Using the listing below, set down each line from the line containing "Proof. solve_decision. Defined." through the line containing "Unblock => phase_of st'", both ends included, exactly and with nothing added.

■ Data provided
○ ○ ○ ○ ○ ○ ○

(* ===== verification/LockSpec.v ===== *)
(** What the lock gives the wrappers: one thread at a time emulates calls, a
    call is passed to the C library only by pseudo itself, every call comes to
    its end whatever the others do, and a forked child starts afresh; and what
    goes wrong when a handler of a signal that is not blocked makes a call. *)

From stdpp Require Import base gmap list fin_maps fin_sets option.
From Stdlib Require Import ZArith Lia.
From S2P Require Import Prelude Lock.

Open Scope Z_scope.

#[local] Arguments Z.add : simpl never.
#[local] Arguments Z.sub : simpl never.
#[local] Arguments Z.of_nat : simpl never.
#[local] Arguments blocked : simpl never.

(** ** The state of the lock, read off a stack *)

(** [In k]: the lock is held, [k] calls deep; the other phases are the steps
    of taking it and of giving it back. *)
Inductive phase := Out | Taking | Taken | In (k : nat) | Leaving | Left.

#[export] Instance phase_eq_dec : EqDecision phase.
Proof. solve_decision. Defined.

Definition level (f : phase) : nat := match f with In k => k | _ => O end.

Fixpoint phase_of (st : list frame) : phase :=
  match st with
  | [] => Out
  | FHandler _ _ :: st' => phase_of st'
  | FCall p _ _ :: st' =>
      match p with
      | Enter | TestHolder _ | CountUp _ | Acquire _ | Unmask | Pipe _ | Unblock => phase_of st'
      | SetRecursion _ => Taking
      | SetHolder _ => Taken
      | Choose | Body _ _ | CountDown _ => In (S (level (phase_of st')))
      | ClearHolder _ => Leaving
      | Unlock _ => Left
      end
  end.

Fixpoint raised (st : list frame) : Z :=
  match st with
  | [] => 0
  | FCall (Body _ n) _ _ :: st' => Z.of_nat n + raised st'
  | _ :: st' => raised st'
  end.

Definition settled (f : phase) : Prop := f = Out \/ exists k, f = In (S k).

Definition point_ok (p : point) (k : kind) (st : list frame) : Prop :=
  match p with
  | Acquire _ | SetRecursion _ | SetHolder _ | ClearHolder _ | Unlock _ => phase_of st = Out
  | CountUp _ => exists l, phase_of st = In (S l)
  | Body PassOn _ => settled (phase_of st) /\ 0 < raised st
  | Body PassIgnored _ => settled (phase_of st) /\ k = IgnoredPath
  | _ => settled (phase_of st)
  end.

(** While a pipe is opened the signals are as the program has them, unless
    the lock is still held. *)
Fixpoint mask_ok (m : signals) (st : list frame) : Prop :=
  match st with
  | [] => True
  | FCall Enter _ _ :: st' => mask_ok m st'
  | FCall (Pipe local) _ saved :: st' => (phase_of st' <> Out -> blocked ⊆ m) /\ blocked ⊆ local /\ mask_ok saved st'
  | FCall _ _ saved :: st' => blocked ⊆ m /\ mask_ok saved st'
  | FHandler s saved :: st' => saved ⊆ m /\ s ∉ saved /\ mask_ok saved st'
  end.
(* ===== verification/PasswdSpec.v ===== *)
(** The password and group files are looked for in the changed root, in each
    directory of PSEUDO_PASSWD and in the fallback, in this order, as long as
    the root is not changed again. *)

From stdpp Require Import base list option strings.
From Stdlib Require Import ZArith Lia Ascii.
From S2P Require Import Prelude Paths ClientPath Passwd.

Open Scope Z_scope.

(** ** The reference: strings between colons *)

Fixpoint split_colons (s : bytes) : list bytes :=
  match s with
  | [] => [[]]
  | c :: s' =>
      if decide (c = colon) then [] :: split_colons s'
      else match split_colons s' with [] => [[c]] | e :: es => (c :: e) :: es end
  end.

Lemma split_colons_none (s : bytes) : colon ∉ s -> split_colons s = [s].
Proof.
  induction s as [|c s IH]; intros H; [done|]. rewrite not_elem_of_cons in H. simpl.
  rewrite decide_False by naive_solver. by rewrite IH by naive_solver.
Qed.

Lemma split_colons_app (a b : bytes) : colon ∉ a -> split_colons (a ++ colon :: b) = a :: split_colons b.
Proof.
  induction a as [|c a IH]; intros H; simpl; [done|]. rewrite not_elem_of_cons in H.
  rewrite decide_False by naive_solver. by rewrite IH by naive_solver.
Qed.

(** The text once its colons are NULs. *)
Definition cut_colons (s : bytes) : bytes := map (fun c => if decide (c = colon) then NUL else c) s.

Lemma cut_colons_none (s : bytes) : colon ∉ s -> cut_colons s = s.
Proof.
  induction s as [|c s IH]; intros H; [done|]. rewrite not_elem_of_cons in H. simpl.
  rewrite decide_False by naive_solver. f_equal. apply IH. naive_solver.
Qed.

(** The elements of the list and the strings they stand for in a block. *)
Definition points_to (block : bytes) (d : passwd_path) (s : bytes) : Prop :=
  exists off, d = InPasswd off /\ c_str (drop off block) = s.

(** ** One walk over the text *)

Lemma first_colon (s : bytes) : colon ∉ s \/ exists a b, s = a ++ colon :: b /\ colon ∉ a.
Proof.
  induction s as [|c s IH]; [left; apply not_elem_of_nil|].
  destruct (decide (c = colon)) as [->|Hc]; [right; exists [], s; split; [done|apply not_elem_of_nil]|].
  destruct IH as [IH|(a & b & -> & Ha)].
  - left. rewrite not_elem_of_cons. naive_solver.
  - right. exists (c :: a), b. rewrite not_elem_of_cons. naive_solver.
Qed.

Lemma strchr_none (pre text post : bytes) : NUL ∉ text -> colon ∉ text ->
  strchr_colon (pre ++ text ++ NUL :: post) (length pre) = None.
Proof.
  intros Hn Hc. unfold strchr_colon. rewrite drop_app_length, c_str_app_nul by done.
  assert (list_find (fun c => c = colon) text = None) as ->; [|done].
  apply list_find_None, Forall_forall. by intros x Hx ->.
Qed.

Lemma strchr_some (pre a b post : bytes) : NUL ∉ a ++ colon :: b -> colon ∉ a ->
  strchr_colon (pre ++ (a ++ colon :: b) ++ NUL :: post) (length pre) = Some (length pre + length a)%nat.
Proof.
  intros Hn Hc. unfold strchr_colon. rewrite drop_app_length, c_str_app_nul by done.
  rewrite list_find_app_r by (apply list_find_None, Forall_forall; by intros x Hx ->).
  cbn [list_find]. rewrite decide_True by done. cbn. f_equal; lia.
Qed.

Lemma split_colons_nonempty (s : bytes) : split_colons s <> [].
Proof. destruct s as [|c s]; simpl; [done|]. case_decide; [done|]. by destruct (split_colons s). Qed.

Lemma add_paths_walk (fill : bool) (fuel : nat) (pre text post : bytes) :
  NUL ∉ text -> (length text < fuel)%nat ->
  exists ds, add_passwd_paths fuel fill (pre ++ text ++ NUL :: post) (length pre) =
      Some (pre ++ (if fill then cut_colons text else text) ++ NUL :: post, ds) /\
    length ds = length (split_colons text) /\
    (fill = true -> Forall2 (points_to (pre ++ cut_colons text ++ NUL :: post)) ds (split_colons text)).
Proof.
  revert pre text. induction fuel as [|fuel IH]; intros pre text Hn Hf; [lia|]. cbn [add_passwd_paths].
  destruct (first_colon text) as [Hc|(a & b & -> & Hc)].
  - rewrite strchr_none by done. exists [InPasswd (length pre)].
    rewrite split_colons_none, cut_colons_none by done. split; [by destruct fill|]. split; [done|].
    intros _. constructor; [|constructor]. exists (length pre). by rewrite drop_app_length, c_str_app_nul.
  - rewrite strchr_some by done. rewrite elem_of_app, elem_of_cons in Hn. rewrite length_app in Hf. simpl in Hf.
    set (sep := if fill then NUL else colon).
    assert (Hpoke : (if fill then poke (length pre + length a) NUL (pre ++ (a ++ colon :: b) ++ NUL :: post)
        else Some (pre ++ (a ++ colon :: b) ++ NUL :: post)) =
        Some ((pre ++ a ++ [sep]) ++ b ++ NUL :: post)).
    { unfold sep. destruct fill; [|by rewrite <- !app_assoc]. unfold poke. rewrite (proj2 (Nat.ltb_lt _ _)).
      - rewrite <- !app_assoc, insert_app_r. cbn [app].
        by rewrite (insert_app_r_alt a) , Nat.sub_diag by lia.
      - rewrite !length_app; simpl; rewrite ?length_app; simpl; lia. }
    rewrite Hpoke. cbn [mbind option_bind].
    destruct (IH (pre ++ a ++ [sep]) b) as (ds & Hds & Hlen & Hpt); [naive_solver|lia|].
    rewrite !length_app in Hds. cbn [length] in Hds.
    replace (S (length pre + length a)) with (length pre + (length a + 1))%nat by lia.
    rewrite Hds. cbn [mbind option_bind]. rewrite split_colons_app by done.
    assert (Hcut : cut_colons (a ++ colon :: b) = a ++ NUL :: cut_colons b).
    { unfold cut_colons. rewrite map_app. fold (cut_colons a). by rewrite cut_colons_none. }
    assert (E : (pre ++ a ++ [sep]) ++ (if fill then cut_colons b else b) ++ NUL :: post =
      pre ++ (if fill then cut_colons (a ++ colon :: b) else a ++ colon :: b) ++ NUL :: post).
    { unfold sep. rewrite Hcut. destruct fill; by rewrite <- !app_assoc. }
    exists (InPasswd (length pre) :: ds). rewrite E. split; [done|split].
    + simpl. by rewrite Hlen.
    + intros Ef. specialize (Hpt Ef). subst fill. unfold sep in Hpt.
      assert (pre ++ cut_colons (a ++ colon :: b) ++ NUL :: post = (pre ++ a ++ [NUL]) ++ cut_colons b ++ NUL :: post) as ->.
      { rewrite Hcut. by rewrite <- !app_assoc. }
      constructor; [|done]. exists (length pre). split; [done|]. rewrite <- !app_assoc, drop_app_length.
      apply c_str_app_nul. naive_solver.
Qed.

(** ** The whole list *)

Section Spec.
Context {PF : PasswdFallback}.

(** The directories in the order they are searched. *)
Definition passwd_dirs (chroot passwd : option bytes) : list bytes :=
  option_list chroot ++ match passwd with Some text => split_colons text | None => [] end ++
  option_list PSEUDO_PASSWD_FALLBACK.

(** A state whose text was never cut. *)
Definition fresh_passwd (chroot passwd : option bytes) (block : nat) (old : option (list passwd_path)) : passwd_state :=
  mkPasswd chroot block ((fun t => t ++ [NUL]) <$> passwd) old.

Lemma build_exact (chroot passwd : option bytes) (block : nat) (old : option (list passwd_path)) :
  match passwd with Some text => NUL ∉ text | None => True end ->
  exists p ds, build_passwd_paths (fresh_passwd chroot passwd block old) = Some p /\ passwd_paths p = Some ds /\
    map (passwd_dir p) ds = Some <$> passwd_dirs chroot passwd.
Proof.
  intros Hn. unfold build_passwd_paths, passwd_pass, fresh_passwd. cbn [passwd_text chroot_dir chroot_block].
  destruct passwd as [text|]; cbn [fmap option_fmap option_map].
  - pose proof (add_paths_walk false (S (length (text ++ [NUL]))) [] text [] Hn) as (ds1 & H1 & L1 & _);
      [rewrite length_app; simpl; lia|].
    pose proof (add_paths_walk true (S (length (text ++ [NUL]))) [] text [] Hn) as (ds2 & H2 & L2 & F2);
      [rewrite length_app; simpl; lia|].
    cbn [app length] in H1, H2. rewrite H1, H2. cbn [mbind option_bind].
    rewrite (proj2 (Nat.leb_le _ _)) by (rewrite !length_app, L1, L2; lia).
    do 2 eexists. split; [done|]. split; [done|]. specialize (F2 eq_refl). cbn [app] in F2.
    unfold passwd_dirs. rewrite !map_app, ?fmap_app. f_equal; [|f_equal].
    + destruct chroot; [|done]. cbn. by rewrite Nat.eqb_refl.
    + clear -F2. induction F2 as [|d s ds ss (off & -> & Hs) HF IH]; [done|].
      cbn [map fmap list_fmap]. f_equal; [|exact IH]. cbn. by rewrite Hs.
    + by destruct PSEUDO_PASSWD_FALLBACK eqn:E; cbn; rewrite ?E.
  - cbn [mbind option_bind]. rewrite (proj2 (Nat.leb_le _ _)) by lia.
    do 2 eexists. split; [done|]. split; [done|]. unfold passwd_dirs. rewrite !map_app, ?fmap_app. f_equal.
    + destruct chroot; [|done]. cbn. by rewrite Nat.eqb_refl.
    + by destruct PSEUDO_PASSWD_FALLBACK eqn:E; cbn; rewrite ?E.
Qed.

(** The first directory that has the file. *)
Definition found_in {EF : EtcFiles} (file : bytes) (dirs : list bytes) : option bytes :=
  snd <$> list_find (fun d => 0 <= open_file (etc_filename d file)) dirs.

Lemma etc_search_first {EF : EtcFiles} (p : passwd_state) (file : bytes) (ds : list passwd_path) (dirs : list bytes) :
  map (passwd_dir p) ds = Some <$> dirs ->
  etc_search p file ds = Some (match found_in file dirs with
    | Some d => (open_file (etc_filename d file), Some (etc_filename d file))
    | None => (-1, None)
    end).
Proof.
  revert dirs. induction ds as [|d ds IH]; intros [|s dirs] H; try done. cbn in H. injection H as H1 H2.
  cbn [etc_search]. rewrite H1. cbn [mbind option_bind]. unfold found_in. cbn [list_find].
  destruct (Z.leb_spec 0 (open_file (etc_filename s file))) as [E|E].
  - by rewrite decide_True by done.
  - rewrite decide_False by lia. rewrite (IH dirs H2). unfold found_in. by destruct (list_find _ dirs) as [[]|].
Qed.

(** C22: a process that has just read its settings finds a password or group file
    in its changed root if it is there, else in the first directory of
    PSEUDO_PASSWD that has it, else where the build says; and it reads no
    memory but the list's. *)
Theorem passwd_file_found {EF : EtcFiles} (chroot passwd : option bytes) (block : nat)
    (old : option (list passwd_path)) (file : bytes) :
  match passwd with Some text => NUL ∉ text | None => True end ->
  exists p, build_passwd_paths (fresh_passwd chroot passwd block old) = Some p /\
    exists errno, pseudo_etc_file p (Some file) =
      Some (match found_in file (passwd_dirs chroot passwd) with
            | Some d => (open_file (etc_filename d file), errno, Some (etc_filename d file))
            | None => (-1, errno, None)
            end).
Proof.
  intros Hn. destruct (build_exact chroot passwd block old Hn) as (p & ds & Hp & Hds & Hdirs).
  exists p. split; [done|]. unfold pseudo_etc_file. rewrite Hds. destruct ds as [|d ds].
  - destruct (passwd_dirs chroot passwd); [|done]. by eexists.
  - exists None. rewrite (etc_search_first p file (d :: ds) _ Hdirs). cbn [mbind option_bind].
    by destruct (found_in _ _).
Qed.
End Spec.

(** ** Examples *)

Section Examples.
Definition usual_fallback : PasswdFallback := {| PSEUDO_PASSWD_FALLBACK := Some ($"/") |}.

(** A system on which only one directory has the file. *)
Definition files_in (dir : bytes) : EtcFiles :=
  {| open_file := fun name => if bool_decide (name = dir ++ $"/etc/passwd") then 7 else -1; etc_path_max := 4096 |}.

Lemma passwd_file_found_witness :
  exists p errno, @build_passwd_paths usual_fallback (fresh_passwd (Some ($"/c")) (Some ($"/a:/b")) 0 None) = Some p /\
    @pseudo_etc_file usual_fallback (files_in ($"/b")) p (Some ($"passwd")) = Some (7, errno, Some ($"/b/etc/passwd")).
Proof.
  destruct (@passwd_file_found usual_fallback (files_in ($"/b")) (Some ($"/c")) (Some ($"/a:/b")) 0 None ($"passwd"))
    as (p & Hp & errno & H).
  - apply (bool_decide_unpack _). by vm_compute.
  - exists p, errno. split; [exact Hp|]. rewrite H. by vm_compute.
Defined.

(** The list is built again when the root changes, from the text the first
    time cut into pieces: all directories but the first are lost. *)
Example chroot_forgets_passwd :
  (p ← @build_passwd_paths usual_fallback (fresh_passwd None (Some ($"/a:/b")) 0 None);
   p ← @chroot_passwd usual_fallback ($"/c") p;
   mapM (@passwd_dir usual_fallback p) (default [] (passwd_paths p))) = Some [$"/c"; $"/a"; $"/"].
Proof. by vm_compute. Qed.

(** Back in the root directory the list still points to the freed name of the
    root that was left. *)
Example chroot_root_dangles :
  (p ← @build_passwd_paths usual_fallback (fresh_passwd (Some ($"/c")) None 0 None);
   p ← @chroot_passwd usual_fallback ($"/") p;
   @pseudo_etc_file usual_fallback (files_in ($"/")) p (Some ($"passwd"))) = None.
Proof. by vm_compute. Qed.
End Examples.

○ ○ ○ ○ ○ ○ ○

■ Exercise result
Proof. solve_decision. Defined.

Definition level (f : phase) : nat := match f with In k => k | _ => O end.

Fixpoint phase_of (st : list frame) : phase :=
  match st with
  | [] => Out
  | FHandler _ _ :: st' => phase_of st'
  | FCall p _ _ :: st' =>
      match p with
      | Enter | TestHolder _ | CountUp _ | Acquire _ | Unmask | Pipe _ | Unblock => phase_of st'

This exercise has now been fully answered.